In R we all know it is convenient for those times we want to ensure we are dealing with an integer to specify it using the "L"
suffix like this:
1L
# [1] 1
If we don't explicitly tell R we want an integer it will assume we meant to use a numeric
data type...
str( 1 * 1 )
# num 1
str( 1L * 1L )
# int 1
Why is "L" the preferred suffix, why not "I" for instance? Is there a historical reason?
In addition, why does R allow me to do (with warnings):
str(1.0L)
# int 1
# Warning message:
# integer literal 1.0L contains unnecessary decimal point
But not..
str(1.1L)
# num 1.1
#Warning message:
#integer literal 1.1L contains decimal; using numeric value
I'd expect both to either return an error.
I've never seen it written down, but I theorise in short for two reasons:
Because R handles complex numbers which may be specified using the
suffix "i"
and this would be too simillar to "I"
Because R's integers are 32-bit long integers and "L" therefore appears to be sensible shorthand for referring to this data type.
The value a long integer can take depends on the word size. R does not natively support integers with a word length of 64-bits. Integers in R have a word length of 32 bits and are signed and therefore have a range of −2,147,483,648
to 2,147,483,647
. Larger values are stored as double
.
This wiki page has more information on common data types, their conventional names and ranges.
And also from ?integer
Note that current implementations of R use 32-bit integers for integer vectors, so the range of representable integers is restricted to about +/-2*10^9: doubles can hold much larger integers exactly.
The reason that 1.0L
and 1.1L
will return different data types is because returning an integer for 1.1
will result in loss of information, whilst for 1.0
it will not (but you might want to know you no longer have a floating point numeric). Buried deep with the lexical analyser (/src/main/gram.c:4463-4485
) is this code (part of the function NumericValue()
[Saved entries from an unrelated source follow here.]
(** * Mean-variance portfolio toolkit: metrics, risk analytics and optimizer

    A shallow embedding of [financial_modelling/models.py],
    [financial_modelling/metrics.py] and [financial_modelling/optimization.py].

    Numbers.  The Python code computes with numpy [float64] values.  They are
    modelled by [fl]: an exact rational, or one of the IEEE special values
    [+inf], [-inf], [nan].  Rounding is not modelled (finite arithmetic is
    exact), the special values follow IEEE-754 / numpy: a numpy division by
    zero yields an infinity or [nan] (with a warning), a plain Python
    division by zero raises [ZeroDivisionError].  Where rounding decides a
    property, the historical risk measures are run once more on binary64
    values ([Binary64], over the primitive floats).

    Libraries.  numpy's [sqrt], the float power operator, scipy's [minimize]
    and numpy's global random generator are not part of the repository; they
    are taken as interfaces ([Libm], [Scipy], [NumpyRandom]). *)

From Stdlib Require Import QArith Qround Qabs Lqa ZArith Lia.
From Stdlib Require Import Sorted Permutation.
From Stdlib Require Import Floats.PrimFloat Numbers.Cyclic.Int63.Uint63.
From stdpp Require Import gmap strings list fin_maps.

Local Open Scope Q_scope.

(** ** Python exceptions and the error monad *)

Inductive exn : Type :=
| IndexError
| ZeroDivisionError
| ValueError
| SolverException.

Inductive result (A : Type) : Type :=
| Ok (a : A)
| Raise (e : exn).
Arguments Ok {A} a.
Arguments Raise {A} e.

Definition rbind {A B} (r : result A) (k : A -> result B) : result B :=
  match r with
  | Ok a => k a
  | Raise e => Raise e
  end.

Notation "'let*' x := r 'in' k" := (rbind r (fun x => k))
  (at level 10, x name, r at level 100, k at level 200).

(** ** Floating-point values *)

Module Float.

Inductive fl : Type :=
| Fin (q : Q)
| PInf
| NInf
| NaN.

Definition zero : fl := Fin 0.
Definition one : fl := Fin 1.

Definition is_nan (x : fl) : bool :=
  match x with NaN => true | _ => false end.

Definition is_finite (x : fl) : bool :=
  match x with Fin _ => true | _ => false end.

Definition Qltb (a b : Q) : bool := negb (Qle_bool b a).

Definition fneg (x : fl) : fl :=
  match x with
  | Fin q => Fin (- q)
  | PInf => NInf
  | NInf => PInf
  | NaN => NaN
  end.

Definition fadd (x y : fl) : fl :=
  match x, y with
  | NaN, _ | _, NaN => NaN
  | Fin a, Fin b => Fin (a + b)
  | PInf, NInf | NInf, PInf => NaN
  | PInf, _ | _, PInf => PInf
  | NInf, _ | _, NInf => NInf
  end.

Definition fsub (x y : fl) : fl := fadd x (fneg y).

(** Sign of an infinity times a finite factor; a zero factor gives [nan]. *)
Definition scale_inf (pos : bool) (a : Q) : fl :=
  if Qeq_bool a 0 then NaN
  else if Qltb 0 a then (if pos then PInf else NInf)
  else (if pos then NInf else PInf).

Definition fmul (x y : fl) : fl :=
  match x, y with
  | NaN, _ | _, NaN => NaN
  | Fin a, Fin b => Fin (a * b)
  | Fin a, PInf | PInf, Fin a => scale_inf true a
  | Fin a, NInf | NInf, Fin a => scale_inf false a
  | PInf, PInf | NInf, NInf => PInf
  | PInf, NInf | NInf, PInf => NInf
  end.

(** numpy division: never raises.  Signed zeros are not modelled, a zero
    divisor counts as [+0]. *)
Definition fdiv (x y : fl) : fl :=
  match x, y with
  | NaN, _ | _, NaN => NaN
  | Fin a, Fin b =>
      if Qeq_bool b 0 then scale_inf true a else Fin (a / b)
  | Fin _, PInf | Fin _, NInf => Fin 0
  | PInf, Fin b => if Qle_bool 0 b then PInf else NInf
  | NInf, Fin b => if Qle_bool 0 b then NInf else PInf
  | PInf, PInf | PInf, NInf | NInf, PInf | NInf, NInf => NaN
  end.

(** Comparisons: every comparison with [nan] is false. *)
Definition feqb (x y : fl) : bool :=
  match x, y with
  | Fin a, Fin b => Qeq_bool a b
  | PInf, PInf | NInf, NInf => true
  | _, _ => false
  end.

Definition fleb (x y : fl) : bool :=
  match x, y with
  | NaN, _ | _, NaN => false
  | NInf, _ => true
  | _, PInf => true
  | Fin a, Fin b => Qle_bool a b
  | _, _ => false
  end.

Definition fltb (x y : fl) : bool :=
  match x, y with
  | NaN, _ | _, NaN => false
  | Fin a, Fin b => Qltb a b
  | NInf, NInf | PInf, PInf => false
  | NInf, _ => true
  | _, PInf => true
  | _, _ => false
  end.

(** Python float division ([a / b] on builtin numbers): raises on a zero
    divisor. *)
Definition py_div (x y : fl) : result fl :=
  if feqb y zero then Raise ZeroDivisionError else Ok (fdiv x y).

(** Equality and order of values as propositions; [feq] identifies equal
    rationals whatever their representation, and [nan] with itself. *)
Definition feq (x y : fl) : Prop :=
  match x, y with
  | Fin a, Fin b => a == b
  | PInf, PInf | NInf, NInf | NaN, NaN => True
  | _, _ => False
  end.

Definition fle (x y : fl) : Prop := fleb x y = true.

Definition of_Z (z : Z) : fl := Fin (inject_Z z).
Definition of_nat (n : nat) : fl := of_Z (Z.of_nat n).

End Float.
Import Float.

Declare Scope fl_scope.
Delimit Scope fl_scope with fl.
Bind Scope fl_scope with fl.
Infix "+" := fadd : fl_scope.
Infix "-" := fsub : fl_scope.
Infix "*" := fmul : fl_scope.
Infix "/" := fdiv : fl_scope.
Infix "=?" := feqb : fl_scope.
Infix "<=?" := fleb : fl_scope.
Infix "<?" := fltb : fl_scope.
Notation "x <= y" := (fle x y) : fl_scope.
Notation "x == y" := (feq x y) : fl_scope.


(** ** External numeric library

    [sqrtQ] is the square root on non-negative finite values (numpy's
    [np.sqrt]), [powf] is the float power operator [x ** y]. *)

Class Libm : Type := {
  sqrtQ : Q -> Q;
  powf : fl -> fl -> fl
}.

(** ** numpy *)

Module Numpy.

Definition np_sqrt `{L : Libm} (x : fl) : fl :=
  match x with
  | Fin q => if Qltb q 0 then NaN else Fin (sqrtQ q)
  | PInf => PInf
  | NInf => NaN
  | NaN => NaN
  end.

(** [np.sum]: plain accumulation, a [nan] poisons the sum. *)
Definition np_sum (a : list fl) : fl := fold_left fadd a zero.

Fixpoint map2 {A B C} (f : A -> B -> C) (a : list A) (b : list B) : list C :=
  match a, b with
  | x :: a', y :: b' => f x y :: map2 f a' b'
  | _, _ => []
  end.

(** [np.dot] of two vectors, and of a matrix (list of rows) with a vector. *)
Definition np_dot (a b : list fl) : fl := np_sum (map2 fmul a b).

Definition np_matvec (m : list (list fl)) (v : list fl) : list fl :=
  map (fun row => np_dot row v) m.

(** Ascending sort (the order numpy's partition exposes to [percentile]). *)
Fixpoint insert_sorted (x : fl) (l : list fl) : list fl :=
  match l with
  | [] => [x]
  | y :: l' => if fleb x y then x :: l else y :: insert_sorted x l'
  end.

Definition np_sort (a : list fl) : list fl := fold_right insert_sorted [] a.

(** numpy's [_lerp]. *)
Definition lerp (a b t : fl) : fl :=
  let diff_b_a := (b - a)%fl in
  if fleb (Fin (1 # 2)) t
  then (b - diff_b_a * (one - t))%fl
  else (a + diff_b_a * t)%fl.

(** [np.percentile(a, q)] with the default linear interpolation.  A
    percentile outside [0, 100] raises [ValueError]; an array holding a
    [nan], or an empty one, gives [nan]. *)
Definition np_percentile (a : list fl) (q : fl) : result fl :=
  match (q / Fin 100)%fl with
  | Fin quant =>
      if Qle_bool 0 quant && Qle_bool quant 1 then
        if existsb is_nan a then Ok NaN
        else
          match length a with
          | O => Ok NaN
          | S m =>
              let arr := np_sort a in
              let virtual_index := quant * inject_Z (Z.of_nat m) in
              let previous := Qfloor virtual_index in
              let gamma := virtual_index - inject_Z previous in
              let previous_index := Z.to_nat previous in
              let next_index := Nat.min (S previous_index) m in
              Ok (lerp (nth previous_index arr NaN) (nth next_index arr NaN)
                       (Fin gamma))
          end
      else Raise ValueError
  | _ => Raise ValueError
  end.

Fixpoint set_last (l : list fl) (x : fl) : list fl :=
  match l with
  | [] => []
  | [_] => [x]
  | y :: l' => y :: set_last l' x
  end.

(** [np.linspace(start, stop, num)] with [endpoint=True]. *)
Definition np_linspace (start stop : fl) (num : Z) : result (list fl) :=
  if (num <? 0)%Z then Raise ValueError
  else
    let n := Z.to_nat num in
    let delta := (stop - start)%fl in
    if (1 <? n)%nat then
      let step := (delta / of_nat (n - 1))%fl in
      Ok (set_last (map (fun i => (of_nat i * step + start)%fl) (seq 0 n)) stop)
    else
      Ok (map (fun i => (of_nat i * delta + start)%fl) (seq 0 n)).

End Numpy.
Import Numpy.

(** ** pandas

    A [Series] is the list of its values; a [DataFrame] is a list of column
    labels and the list of its rows.  Reductions skip [nan] ([skipna=True]). *)

Module Pandas.

Definition dropna (s : list fl) : list fl :=
  List.filter (fun x => negb (is_nan x)) s.

Definition pd_count (s : list fl) : nat := length (dropna s).

Definition pd_sum (s : list fl) : fl := np_sum (dropna s).

Definition pd_mean (s : list fl) : fl :=
  match pd_count s with
  | O => NaN
  | n => (pd_sum s / of_nat n)%fl
  end.

(** Sample variance and standard deviation, [ddof=1]: [nan] for fewer than
    two observations. *)
Definition pd_var (s : list fl) : fl :=
  let vals := dropna s in
  let count := length vals in
  if (count <=? 1)%nat then NaN
  else
    let avg := (np_sum vals / of_nat count)%fl in
    let sqr := map (fun x => ((avg - x) * (avg - x))%fl) vals in
    (np_sum sqr / of_nat (count - 1))%fl.

Definition pd_std `{L : Libm} (s : list fl) : fl := np_sqrt (pd_var s).

Definition fmin (x y : fl) : fl := if fleb x y then x else y.
Definition fmax (x y : fl) : fl := if fleb x y then y else x.

Definition pd_min (s : list fl) : fl :=
  match dropna s with
  | [] => NaN
  | x :: l => fold_left fmin l x
  end.

(** [s.pct_change()]: the first entry has no predecessor. *)
Fixpoint pct_change_from (prev : fl) (s : list fl) : list fl :=
  match s with
  | [] => []
  | x :: s' => (x / prev - one)%fl :: pct_change_from x s'
  end.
) which actually creates a int
data type from a double
input that is suffixed by an ascii "L"
:
/* Make certain that things are okay. */
if(c == 'L') {
double a = R_atof(yytext);
int b = (int) a;
/* We are asked to create an integer via the L, so we check that the
double and int values are the same. If not, this is a problem and we
will not lose information and so use the numeric value.
*/
if(a != (double) b) {
if(GenerateCode) {
if(seendot == 1 && seenexp == 0)
warning(_("integer literal %s contains decimal; using numeric value"), yytext);
else {
/* hide the L for the warning message */
*(yyp-2) = '\0';
warning(_("non-integer value %s qualified with L; using numeric value"), yytext);
*(yyp-2) = (char)c;
}
}
asNumeric = 1;
seenexp = 1;
}
}